There are many other executors, the difference is on the resources they have and how they choose to use the resources. The available executors are:

Sequential Executor
Debug Executor
Local Executor
Dask Executor
Celery Executor
Kubernetes Executor
Scaling Out with Mesos (community contributed)

CeleryExecutor is a better executor compared to the SequentialExecutor. The CeleryExecutor uses several workers to execute a job in a distributed way. If a worker node is ever down, the CeleryExecutor assign its task to another worker node. This ensures high availability.

The CeleryExecutor works closely with the scheduler which adds a message to the queue and the Celery broker which delivers the message to a Celery worker to execute. You can find more information about the CeleryExecutor and how to configure it at the documentation

Webserver

The webserver is the web interface (UI) for Airflow. The UI is feature-rich. It makes it easy to monitor and troubleshoot DAGs and Tasks.

airflow UI

There are many actions you can perform on the UI. You can trigger a task, monitor the execution including the duration of the task. The UI makes it possible to view the task’s dependencies in a tree view and graph view. You can view task logs in the UI.

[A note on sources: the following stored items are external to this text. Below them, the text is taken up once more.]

Lemma take_back y key limit fate :
  sys_ok T ceiling y -> (key, id) ∉ y_names y ->
  delete id (leases (y_now y) key (y_store (take T CallerScript key id limit fate y)))
  = delete id (leases (y_now y) key (y_store y)).
Proof.
  intros Hok Hnew. unfold take.
  pose proof (script_spec CallerScript (y_now y) key limit id T (y_store y) lease_positive) as Hspec.
  rewrite (take_fresh T ceiling CallerScript y key id limit Hok Hnew) in Hspec. cbn zeta in Hspec.
  destruct (run_script _ _ _ _ _ _ _) as [[n g] r]. cbn [y_store].
  assert (delete id (leases (y_now y) key r) = delete id (leases (y_now y) key (y_store y))) as H.
  { unfold leases at 1. destruct (limit <=? _); destruct Hspec as [_ ->].
    - unfold leases. by rewrite map_filter_filter_l by (by intros).
    - rewrite <- map_filter_delete, delete_insert_eq, map_filter_delete. f_equal.
      unfold leases. by rewrite map_filter_filter_l by (by intros). }
  by destruct fate.
Qed.

(** The slots in turn, from a state where [ks] are held already. *)
Lemma acquire_slots_steps links released slots : forall ks y,
  reachable T ceiling y -> at_now y links -> at_now y released -> NoDup slots.*1 ->
  (forall k n, (k, n) ∈ slots -> n <= ceiling k /\ (k, id) ∉ y_names y) ->
  let '(res, r) := acquire_slots (y_now y) links released slots (MkLease id ks) (y_store y) in
  exists y', steps y y' /\ y_now y' = y_now y /\ y_store y' = r /\
    match res with
    | Ok lease => lease = MkLease id (ks ++ slots.*1) /\
        forall h, h ∈ y_held y' <-> h ∈ y_held y \/ exists k, k ∈ slots.*1 /\ h = (k, id, y_now y + T)
    | Err e =>
        (forall h, h ∈ y_held y' <-> h ∈ y_held y /\ forall k, k ∈ ks -> h.1 <> (k, id)) /\
        ((forall i, lk_Fate (links i) = Answered /\ lk_Fate (released i) = Answered) ->
         e = ErrRateLimitExceeded /\
         forall k, leases (y_now y) k r
           = if bool_decide (k ∈ ks) then delete id (leases (y_now y) k (y_store y))
             else leases (y_now y) k (y_store y))
    end.
Proof.
  induction slots as [|[key limit] slots IH]; intros ks y Hr Hnow Hrel Hnd Hslots; cbn [acquire_slots].
  { exists y. split; [reflexivity|]. split_and!; [done..| |].
    - by rewrite app_nil_r.
    - intros h. split; [by left|]. intros [Hh|(k & Hk & _)]; [done | by apply elem_of_nil in Hk]. }
  cbn [cl_Keys]. rewrite fmap_cons in Hnd. apply NoDup_cons in Hnd as [Hkey Hnd].
  destruct (Hslots key limit) as [Hlim Hnew]; [by left|].
  pose proof (sys_reachable_ok T ceiling lease_positive y Hr) as Hok.
  pose proof (acquire_slot_take y (links (length ks)) key limit ks Hok Hnew (Hnow _)) as Hone.
  destruct (acquire_slot _ _ _ _ _ _) as [res r]. destruct Hone as [-> Hone].
  set (fate := lk_Fate (links (length ks))) in *. set (y1 := take T CallerScript key id limit fate y) in *.
  assert (step T ceiling y y1) as Hstep by (by apply step_take).
  assert (y_now y1 = y_now y /\ y_names y1 = {[(key, id)]} ∪ y_names y) as [Hn1 Hm1].
  { unfold y1, take. by destruct (run_script _ _ _ _ _ _ _) as [[] ]. }
  destruct res as [lease|e].
  - destruct Hone as [-> Hh1].
    specialize (IH (ks ++ [key]) y1). rewrite Hn1 in IH.
    specialize (IH (reachable_step T ceiling y y1 Hr Hstep)).
    destruct (acquire_slots _ _ _ _ _ _) as [res r].
    destruct IH as (y' & Hs & Ht & Hst & Hres).
    { intros i. by rewrite Hn1. } { intros i. by rewrite Hn1. } { done. }
    { intros k n Hin. destruct (Hslots k n) as [Hl Hk]; [by right|]. split; [done|].
      rewrite Hm1, not_elem_of_union, not_elem_of_singleton. split; [|done].
      intros [= ->]. apply Hkey. by apply (list_elem_of_fmap_2 fst) in Hin. }
    exists y'. split; [by eapply rtc_l|]. split; [done|]. split; [done|].
    destruct res as [lease|e].
    + destruct Hres as [-> Hh]. split; [by rewrite fmap_cons, <- app_assoc|].
      intros h. rewrite Hh, Hh1, fmap_cons. setoid_rewrite elem_of_cons. split.
      * intros [[->|Hin]|(k & Hk & ->)]; [right; exists key; auto | by left | right; exists k; auto].
      * intros [Hin|(k & [->|Hk] & ->)]; [left; by right | left; by left | right; eauto].
    + destruct Hres as [Hh Hans]. split.
      * intros h. rewrite Hh, Hh1. setoid_rewrite elem_of_app. setoid_rewrite elem_of_cons. split.
        -- intros [[->|Hin] Hks]; [exfalso; apply (Hks key); [right; by left | done]|].
           split; [done|]. intros k Hk. apply Hks. by left.
        -- intros [Hin Hks]. split; [by right|]. intros k [Hk|[->|Hk]]; [by apply Hks | | by apply elem_of_nil in Hk].
           intros Heq. destruct h as [[k' m'] d]. simpl in Heq. injection Heq as -> ->.
           by destruct (ok_held _ _ _ Hok key id d Hin).
      * intros Hall. destruct (Hans Hall) as [-> Hl]. split; [done|]. intros k. rewrite Hl.
        destruct (decide (k = key)) as [->|Hk].
        -- rewrite bool_decide_true by (apply elem_of_app; right; by left).
           unfold y1. rewrite (take_back y key limit fate Hok Hnew).
           case_bool_decide; [done|]. apply delete_id, fresh_lease with (ttl := T) (ceiling := ceiling); done.
        -- rewrite (bool_decide_ext (k ∈ ks ++ [key]) (k ∈ ks))
             by (rewrite elem_of_app, list_elem_of_singleton; tauto).
           unfold y1. by rewrite (take_elsewhere y key limit fate k Hk).
  - destruct Hone as [Hh1 Hans].
    destruct (release_steps ks released y1) as (y' & Hs & Ht & _ & Hst & Hh & Hl).
    { intros i. by rewrite Hn1. }
    exists y'. split; [by eapply rtc_l|]. split; [by rewrite Ht|]. split; [done|]. split.
    + intros h. by rewrite Hh, Hh1.
    + intros Hall. destruct (Hans (proj1 (Hall _))) as [-> Hsame]. split; [done|]. intros k.
      rewrite <- Hst, <- (Hsame k). rewrite <- Hn1. rewrite (Hl (fun i => proj2 (Hall i)) k). done.
Qed.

The web UI is started with the command airflow webserver in the breeze environment.

Backend

By default, Airflow uses the SQLite backend for storing the configuration information, DAG states, and much other useful information. This should not be used in production as SQLite can cause a data loss.

You can use PostgreSQL or MySQL as a backend for airflow. It is easy to change to PostgreSQL or MySQL.

The command ./breeze --backend mysql selects MySQL as the backend when starting the breeze environment.

Operators

Operators determine what gets done by a task. Airflow has a lot of builtin Operators. Each operator does a specific task. There’s a BashOperator that executes a bash command, the PythonOperator which calls a python function, AwsBatchOperator which executes a job on AWS Batch and many more.

Sensors

Sensors can be described as special operators that are used to monitor a long-running task. Just like Operators, there are many predefined sensors in Airflow. These include

AthenaSensor: Asks for the state of the Query until it reaches a failure state or success state.
AzureCosmosDocumentSensor: Checks for the existence of a document which matches the given query in CosmosDB
GoogleCloudStorageObjectSensor: Checks for the existence of a file in Google Cloud Storage

A list of most of the available sensors can be found in this module

Contributing to Airflow

Airflow is an open source project, everyone is welcome to contribute. It is easy to get started thanks to the excellent documentation on how to get started.

I joined the community about 12 weeks ago through the Outreachy Program and have completed about 40 PRs.

It has been an amazing experience! Thanks to my mentors Jarek and Kaxil, and the community members especially Kamil and Tomek for all their support. I’m grateful!

Thank you so much, Leah E. Cole, for your wonderful reviews.